Higher total gold sales and realized gold prices per ounce led to increased revenue in the second quarter of 2006, totaling $95.0 million compared to $48.7 million in the second quarter of 2005. Glamis sold 145,468 ounces of gold in the quarter at an average realized price of $624 per ounce. By comparison, the Company sold 112,810 ounces of gold in the corresponding period of 2005 at an average realized price of $430 per ounce.

Net income in the quarter totaled $30.3 million, or $0.20 per share, compared to $8.2 million, or $0.06 per share in the same period a year ago. Included in the quarter was exploration expense of $4.6 million. Cash flow from operations (before working capital changes and reclamation expenditures) was $40.4 million compared to $22.1 million in the prior year's second quarter. At June 30, 2006, cash and equivalents were $70.3 million compared to $32.1 million at December 31, 2005.

Operations Review

Total gold production for the second quarter of 2006 was 138,637 ounces at a total cash cost of $209 per ounce. In the second quarter one year ago, production totaled 109,377 ounces of gold at a total cash cost of $190 per ounce.

El Sauzal Mine

El Sauzal achieved a quarterly record 75,372 ounces of gold production at a total cash cost of $99 per ounce, compared to 44,502 ounces of gold at a total cash cost of $150 in 2005. The mine and mill continue to meet or exceed all expectations. Gold production at El Sauzal is now projected at approximately 230,000 ounces for 2006.

Marlin Mine

Production at Marlin in the quarter totaled 28,870 gold ounces and 273,282 silver ounces. Total cash costs amounted to $324 per ounce of gold. The expected ramp-up in production was impacted by a series of start-up issues, including a failure of the leach tank agitators in the Marlin mill.

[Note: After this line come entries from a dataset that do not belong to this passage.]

(** C8: when every energy is strictly positive, the base-10 logarithm of
    [plot_events] is applied to positive arguments only: neither the
    divide-by-zero nor the invalid-value warning of [np.log10] is raised,
    and the colour array is the elementwise logarithm of the energies. *)
Theorem plot_events_log_of_positive w lat lon energy date st en :
  heap st !! energy = Some en ->
  List.Forall (fun x => is_positive x = true) en ->
  let st' := (plot_events w lat lon energy date st).2 in
  warnings st' = warnings st /\
  existsb is_zero en = false /\
  existsb is_negative en = false /\
  heap st' !! length (heap st) = Some (map (log10 w) en).
Proof.
  intros Hen Hpos st'. subst st'.
  destruct (plot_events_after_log w lat lon energy date st) as (Hh & Hw & _).
  rewrite Hh, Hw, (np_log10_positive w energy en st Hen Hpos). simpl.
  split; [reflexivity|].
  split; [exact (existsb_false_of_Forall _ _ _ positive_not_zero Hpos)|].
  split; [exact (existsb_false_of_Forall _ _ _ positive_not_negative Hpos)|].
  now rewrite lookup_app_r, Nat.sub_diag.
Qed.

Lemma plot_events_log_of_positive_witness :
  warnings (plot_events sample_world 0 1 2 new_year_2024 plot_state).2 = [] /\
  existsb is_zero [10%float; 100%float] = false /\
  existsb is_negative [10%float; 100%float] = false /\
  heap (plot_events sample_world 0 1 2 new_year_2024 plot_state).2 !! 3
    = Some (map (log10 sample_world) [10%float; 100%float]).
Proof.
  apply (plot_events_log_of_positive sample_world 0 1 2 new_year_2024 plot_state
           [10%float; 100%float]).
  - reflexivity.
  - repeat constructor.
Defined.

(** ** References and the arrays behind them *)

Lemma holds_mono st st' refs arrs :
  holds st refs arrs -> heap st `prefix_of` heap st' -> holds st' refs arrs.
Proof.
  intros H Hpre. unfold holds in *.
  eapply Forall2_impl; [exact H|].
  intros r a Hr. simpl in Hr. eapply prefix_lookup_Some; eassumption.
Qed.

Lemma holds_snoc st refs arrs r a :
  holds st refs arrs -> heap st !! r = Some a ->
  holds st (refs ++ [r]) (arrs ++ [a]).
Proof.
  intros H Hr. unfold holds in *. apply Forall2_app; [exact H|].
  now constructor.
Qed.

Lemma holds_nil_inv st refs : holds st refs [] -> refs = [].
Proof. intros H. now inversion H. Qed.

Lemma holds_cons_inv st refs a arrs :
  holds st refs (a :: arrs) -> exists r refs', refs = r :: refs'.
Proof. intros H. inversion H; subst. eauto. Qed.

Lemma read_all_holds st refs arrs :
  holds st refs arrs -> read_all refs st = (inr arrs, st).
Proof.
  intros H. induction H as [|r a refs arrs Hr _ IH]; simpl.
  - reflexivity.
  - unfold bind, read. rewrite Hr, IH. reflexivity.
Qed.

(** [read] and [read_all] never change the state. *)
Lemma read_state r st : (read r st).2 = st.
Proof. unfold read. now destruct (heap st !! r). Qed.

Lemma read_all_state refs st : (read_all refs st).2 = st.
Proof.
  induction refs as [|r refs IH]; simpl; [reflexivity|].
  unfold bind. pose proof (read_state r st) as Hr.
  destruct (read r st) as [[e|a] st1]; simpl in *; subst; [reflexivity|].
  destruct (read_all refs st) as [[e|l] st1] eqn:E; simpl in *; now subst.
Qed.

(** On live references to at least one array, [np.concatenate] allocates
    the concatenation. *)
Lemma np_concatenate_holds st refs arrs :
  holds st refs arrs -> arrs <> [] ->
  np_concatenate refs st = alloc (concat arrs) st.
Proof.
  intros H Hne. destruct arrs as [|a arrs]; [contradiction|].
  destruct (holds_cons_inv _ _ _ _ H) as (r & refs' & ->).
  unfold np_concatenate. now rewrite (bind_ok _ _ _ _ _ (read_all_holds _ _ _ H)).
Qed.

Lemma np_concatenate_net refs st : net (np_concatenate refs st).2 = net st.
Proof.
  unfold np_concatenate. destruct refs as [|r refs]; [reflexivity|].
  unfold bind. pose proof (read_all_state (r :: refs) st) as Hs.
  destruct (read_all (r :: refs) st) as [[e|l] st1]; simpl in *; now subst.
Qed.




(** ** One object *)

#[local] Arguments read_object : simpl never.
#[local] Arguments object_arrays : simpl never.

(** The state after the three fields of an object were stored. *)
Lemma read_object_ok w p a b c la lo en st :
  object_arrays w p = inr (a, b, c) ->
  read_object w p (la, lo, en) st =
    (inr (la ++ [length (heap st)], lo ++ [S (length (heap st))],
          en ++ [S (S (length (heap st)))]),
     {| heap := heap st ++ [a; b; c]; net := net st ++ [NetOpen p];
        warnings := warnings st; shown := shown st |}).
Proof.
  unfold object_arrays, read_object, bind, request, lift, ds_values, alloc, ret.
  simpl.
  destruct (s3_open w p) as [e|f]; [discriminate|].
  destruct (xr_open_dataset w f) as [e|ds]; [discriminate|].
  destruct (ds !! "event_lat") as [a'|]; [|discriminate].
  destruct (ds !! "event_lon") as [b'|]; [|discriminate].
  destruct (ds !! "event_energy") as [c'|]; [|discriminate].
  intros [= -> -> ->]. simpl.
  rewrite !length_app. simpl. rewrite <- !(assoc_L (++)). simpl.
  repeat f_equal; lia.
Qed.

Lemma read_object_err w p e acc st :
  object_arrays w p = inl e -> (read_object w p acc st).1 = inl e.
Proof.
  destruct acc as [[la lo] en].
  unfold object_arrays, read_object, bind, request, lift, ds_values, alloc, raise.
  simpl.
  destruct (s3_open w p) as [e1|f]; [now intros [= ->]|].
  destruct (xr_open_dataset w f) as [e1|ds]; [now intros [= ->]|].
  destruct (ds !! "event_lat") as [a'|]; [|now intros [= <-]].
  destruct (ds !! "event_lon") as [b'|]; [|now intros [= <-]].
  destruct (ds !! "event_energy") as [c'|]; [|now intros [= <-]].
  discriminate.
Qed.

(** Whatever happens, reading an object sends exactly one request. *)
Lemma read_object_net w p acc st :
  net (read_object w p acc st).2 = net st ++ [NetOpen p].
Proof.
  destruct acc as [[la lo] en].
  unfold read_object, bind, request, lift, ds_values, alloc, raise, ret.
  simpl.
  destruct (s3_open w p) as [e1|f]; [reflexivity|].
  destruct (xr_open_dataset w f) as [e1|ds]; [reflexivity|].
  destruct (ds !! "event_lat") as [a'|]; [|reflexivity].
  destruct (ds !! "event_lon") as [b'|]; [|reflexivity].
  destruct (ds !! "event_energy") as [c'|]; reflexivity.
Qed.

(** ** The objects of one hour *)

Lemma files_plan_ok w files objs :
  files_plan w files = inr objs ->
  map fst objs = files /\
  List.Forall (fun po => object_arrays w po.1 = inr po.2) objs.
Proof.
  revert objs. induction files as [|p files IH]; simpl; intros objs.
  - intros [= <-]. split; constructor.
  - destruct (object_arrays w p) as [e|o] eqn:Ho; [discriminate|].
    destruct (files_plan w files) as [e|os]; [discriminate|].
    intros [= <-]. destruct (IH os eq_refl) as [Hm Hf].
    split; simpl; [now rewrite Hm | now constructor].
Qed.
(** The body of the loop over [df.columns]. *)
Definition reduce_column (c : column) : column :=
  match c with
  | IntCol name t v =>
      let c_min := int_min v in
      let c_max := int_max v in
      if inside Int8 c_min c_max then IntCol name Int8 (astype_int Int8 v)
      else if inside Int16 c_min c_max then IntCol name Int16 (astype_int Int16 v)
      else if inside Int32 c_min c_max then IntCol name Int32 (astype_int Int32 v)
      else if inside Int64 c_min c_max then IntCol name Int64 (astype_int Int64 v)
      else c
  | FloatCol name t v =>
      match float_min v, float_max v with
      | Some mn, Some mx =>
          if Np.Qltb (- finfo32_max) mn && Np.Qltb mx finfo32_max
          then FloatCol name Float32 (astype_float Float32 v)
          else FloatCol name Float64 (astype_float Float64 v)
      | _, _ => FloatCol name Float64 (astype_float Float64 v)
      end
  | OtherCol _ _ _ => c
  end.

(** The table after the loop; the [verbose] report only prints. *)
Definition reduce_memory_usage (df : list column) : list column :=
  map reduce_column df.

End Reduce.

Definition int_itemsize (t : int_dtype) : Z :=
  match t with Int8 => 1 | Int16 => 2 | Int32 => 4 | Int64 => 8 end.

Definition float_itemsize (t : float_dtype) : Z :=
  match t with Float16 => 2 | Float32 => 4 | Float64 => 8 end.

(** The bytes of one column, as [df.memory_usage()] reports them. *)
Definition column_bytes (c : column) : Z :=
  match c with
  | IntCol _ t v => int_itemsize t * Z.of_nat (List.length v)
  | FloatCol _ t v => float_itemsize t * Z.of_nat (List.length v)
  | OtherCol _ itemsize rows => Z.of_nat itemsize * Z.of_nat rows
  end.

(** [df.memory_usage().sum()], the index apart. *)
Definition memory_usage (df : list column) : Z :=
  fold_right Z.add 0%Z (map column_bytes df).

(** An integer column whose values lie strictly between the limits of its
    own type, or a column the function does not look at. *)
Definition strictly_typed (c : column) : Prop :=
  match c with
  | IntCol _ t v => Forall (fun z => (iinfo_min t < z < iinfo_max t)%Z) v
  | FloatCol _ _ _ => False
  | OtherCol _ _ _ => True
  end.

End Mem.

(** * Properties *)

Unset Implicit Arguments.

(** ** Sorting and percentiles *)

Lemma Qle_bool_false (x y : Q) : Qle_bool x y = false -> y <= x.
Proof.
  intro E. destruct (Qlt_le_dec y x) as [L | L].
  - now apply Qlt_le_weak.
  - apply Qle_bool_iff in L. congruence.
Qed.

Lemma Qle_bool_false_lt (x y : Q) : Qle_bool x y = false -> y < x.
Proof.
  intro E. destruct (Qlt_le_dec y x) as [L | L]; [exact L |].
  apply Qle_bool_iff in L. congruence.
Qed.

Lemma insert_perm (x : Q) (l : list Q) : Permutation (x :: l) (Np.insert x l).
Proof.
  induction l as [| y l IH]; simpl; [reflexivity |].
  destruct (Qle_bool x y); [reflexivity |].
  transitivity (y :: x :: l); [apply perm_swap | now apply perm_skip].
Qed.

Lemma sort_perm (l : list Q) : Permutation l (Np.sort l).
Proof.
  induction l as [| x l IH]; simpl; [reflexivity |].
  transitivity (x :: Np.sort l); [now apply perm_skip | apply insert_perm].
Qed.

Lemma sort_length (l : list Q) : List.length (Np.sort l) = List.length l.
Proof. symmetry. apply Permutation_length, sort_perm. Qed.

Lemma insert_sorted (x : Q) (l : list Q) :
  StronglySorted Qle l -> StronglySorted Qle (Np.insert x l).
Proof.
  induction 1 as [| y l Hs IH Hy]; simpl.
  - repeat constructor.
  - destruct (Qle_bool x y) eqn:E.
    + apply Qle_bool_iff in E. constructor.
      * now constructor.
      * constructor; [exact E |].
        eapply Forall_impl; [| exact Hy]. intros z Hz. now apply Qle_trans with y.
    + constructor; [exact IH |].
      apply (Permutation_Forall (insert_perm x l)).
      constructor; [now apply Qle_bool_false | exact Hy].
Qed.

Lemma sort_sorted (l : list Q) : StronglySorted Qle (Np.sort l).
Proof.
  induction l as [| x l IH]; simpl; [constructor | now apply insert_sorted].
Qed.

Lemma sorted_nth_le (s : list Q) :
  StronglySorted Qle s ->
  forall i k, (i <= k < List.length s)%nat -> nth i s 0 <= nth k s 0.
Proof.
  induction 1 as [| y l Hs IH Hy]; intros i k Hik; simpl in *; [lia |].
  destruct i as [| i], k as [| k]; try lia.
  - apply Qle_refl.
  - rewrite Forall_forall in Hy. apply Hy, nth_In. lia.
  - apply IH. lia.
Qed.

Section Lerp.

Variable s : list Q.
Hypothesis s_sorted : StronglySorted Qle s.
Hypothesis s_nonempty : s <> [].

Let n := List.length s.
Let top := inject_Z (Z.of_nat (n - 1)).

Lemma top_nonneg : 0 <= top.
Proof.
  unfold top. change 0 with (inject_Z 0). rewrite <- Zle_Qle. lia.
Qed.

Lemma floor_range (q : Q) :
  0 <= q -> q <= 1 -> (0 <= Qfloor (q * top) <= Z.of_nat (n - 1))%Z.
Proof.
  intros H0 H1. pose proof top_nonneg as Ht.
  assert (L : 0 <= q * top) by nra.
  assert (U : q * top <= top) by nra.
  split.
  - exact (Qfloor_resp_le 0 _ L).
  - apply Qfloor_resp_le in U. unfold top in U at 2. now rewrite Qfloor_Z in U.
Qed.

Lemma gamma_range (x : Q) : 0 <= x - inject_Z (Qfloor x) /\ x - inject_Z (Qfloor x) < 1.
Proof.
  pose proof (Qfloor_le x) as L. pose proof (Qlt_floor x) as U.
  rewrite inject_Z_plus in U. change (inject_Z 1) with 1 in U.
  split; lra.
Qed.

Lemma lerp_between (q : Q) :
  0 <= q -> q <= 1 ->
  let lo := Z.to_nat (Qfloor (q * top)) in
  nth lo s 0 <= Np.lerp_sorted s q /\
  Np.lerp_sorted s q <= nth (Nat.min (lo + 1) (n - 1)) s 0.
Proof.
  intros H0 H1 lo.
  pose proof (floor_range q H0 H1) as Hf.
  pose proof (gamma_range (q * top)) as [G0 G1].
  assert (Hab : nth lo s 0 <= nth (Nat.min (lo + 1) (n - 1)) s 0).
  { apply sorted_nth_le; [exact s_sorted |]. subst lo n.
    destruct s; [congruence | simpl in *; lia]. }
  unfold Np.lerp_sorted. fold n. fold top. fold lo.
  set (a := nth lo s 0) in *. set (b := nth _ s 0) in *.
  set (g := q * top - inject_Z (Qfloor (q * top))) in *.
  split; nra.
Qed.

Lemma lerp_monotone (q1 q2 : Q) :
  0 <= q1 -> q1 <= q2 -> q2 <= 1 ->
  Np.lerp_sorted s q1 <= Np.lerp_sorted s q2.
Proof.
  intros H0 H12 H1.
  assert (H1' : q1 <= 1) by lra. assert (H0' : 0 <= q2) by lra.
  pose proof top_nonneg as Ht.
  pose proof (floor_range q1 H0 H1') as F1. pose proof (floor_range q2 H0' H1) as F2.
  assert (T : q1 * top <= q2 * top) by nra.
  pose proof (Qfloor_resp_le _ _ T) as FF.
  destruct (Z.eq_dec (Qfloor (q1 * top)) (Qfloor (q2 * top))) as [E | NE].
    assert (Hab : nth (Z.to_nat (Qfloor (q1 * top))) s 0
                  <= nth (Nat.min (Z.to_nat (Qfloor (q1 * top)) + 1) (n - 1)) s 0).
    { apply sorted_nth_le; [exact s_sorted |]. subst n.
      destruct s; [congruence | simpl in *; lia]. }
    unfold Np.lerp_sorted. fold n. fold top. rewrite <- E.
    set (a := nth _ s 0) in *. set (b := nth _ s 0) in *.
    nra.
  - pose proof (lerp_between q1 H0 H1') as [_ U].
    pose proof (lerp_between q2 H0' H1) as [L _].
    cbv zeta in U, L.
    apply Qle_trans with (nth (Nat.min (Z.to_nat (Qfloor (q1 * top)) + 1) (n - 1)) s 0);
      [exact U |].
    apply Qle_trans with (nth (Z.to_nat (Qfloor (q2 * top))) s 0); [| exact L].
    apply sorted_nth_le; [exact s_sorted |]. subst n.
    destruct s; [congruence | simpl in *; lia].
Qed.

As part of the repair process, each of the six leach tanks required modifications, leading to less-than-optimal metal recoveries, lower throughput and higher costs during the period in which the repairs have been implemented. The modifications are nearing completion, and the mine expects a steady return to planned throughput levels in the second half of the year.

The Marlin underground remains on track toward a throughput goal of 1,000 tonnes per day. The Company is investigating the possibility of employing overhand cut-and-fill stoping and long-hole stoping in portions of the underground mine, which would result in cost reductions at the underground operation. Marlin is now expected to produce approximately 215,000 ounces of gold and two million ounces of silver in 2006.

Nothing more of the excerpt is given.